Biological systems are fully functional, organic-based electrical systems, but they are so efficient that they manage to do it all with minimal electrical flows, which are negligible for today's commercial electronics. The dream of electronic devices based on biomaterials—which eliminate electronic pollution and reduce competition for strategic minerals— is thus still far ahead, and people like UNU-BIOLAC fellow Florencia Bernassani are already taking the first steps.
During her UNU‑BIOLAC fellowship at the National School of Higher Studies (ENES), UNAM, Florencia devoted her work to this scientific frontier: developing sustainable, low‑cost materials for next‑generation bioelectrochemical energy devices.
Her project explored how agricultural biowaste—specifically sugarcane bagasse, a plentiful byproduct in Latin America—can be transformed into carbon‑based electrodes for "biosupercapacitors," devices capable of storing small bursts of electrical energy while remaining environmentally friendly and biocompatible. By converting this biomass into biochar, enhancing it with metal oxides, and pairing it with flexible polymeric hydrogels and enzyme‑based electrodes, Florencia laid the necessary groundwork toward self‑charging hybrid devices combining supercapacitors and biofuel cells that don't rely on toxic chemicals or mined minerals.

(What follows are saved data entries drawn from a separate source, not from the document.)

(* ===== verification/AuthSessionFacts.v ===== *)
(** * Login sessions: what every interleaving keeps

    An invariant of all reachable worlds, by induction on the pieces executed;
    a refresh that was overtaken by a login or a sign-out changes nothing any
    more; a retry after a session mismatch never repeats the stale session; and
    a refresh ends after at most eight requests, whatever the server answers and
    whatever else runs in between. *)
From S2P Require Import Prelude JsString JsNumber JsValue AuthSession.
Local Open Scope Z_scope.

(** ** The invariant *)

(** The token, its expiry and the session come and go together, and what is kept
    passed the checks on the server's answer. *)
Definition store_ok (s : AuthStore) : Prop :=
  match accessToken s, accessExpiresAt s, session s with
  | Some token, Some expires, Some ses =>
      token ≠ [] ∧ isFinite expires = true ∧ num_ltb num_zero expires = true ∧ s_sid ses ≠ []
  | None, None, None => True
  | _, _, _ => False
  end.

(** While no login or sign-out has overtaken the retry after a session mismatch,
    nobody is signed in. *)
Definition retry_signed_out (w : World) : Prop :=
  match refreshPromise w with
  | Some (mkRun epoch (ph_request _ false)) | Some (mkRun epoch (ph_wait _ _ false)) =>
      epoch = authEpoch w → session (auth w) = None
  | _ => True
  end.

Besides the scientific achievement, this work is also a model of Latin American collaboration. It was made possible through the mentorship and generosity of Dr. Diana Martínez Casillas (ENES‑UNAM), whose expertise in sustainable materials and energy storage guided the hands‑on development of supercapacitor components, and Dr. Eduardo Cortón (IQUIBICEN‑UBA), a pioneer of bioanalysis and bioelectrochemistry, who provided critical insight for integrating biological elements into the device.
Florencia's results are an early but meaningful step toward cleaner, greener electronics, proving that waste can become a resource, and that biocompatible energy devices are within reach. Her continued collaboration with her mentors promises further progress, as the team moves toward fully integrated prototypes.
This fellowship showcases precisely what UNU‑BIOLAC aims to catalyze: young researchers transforming regional knowledge and materials into globally relevant innovation.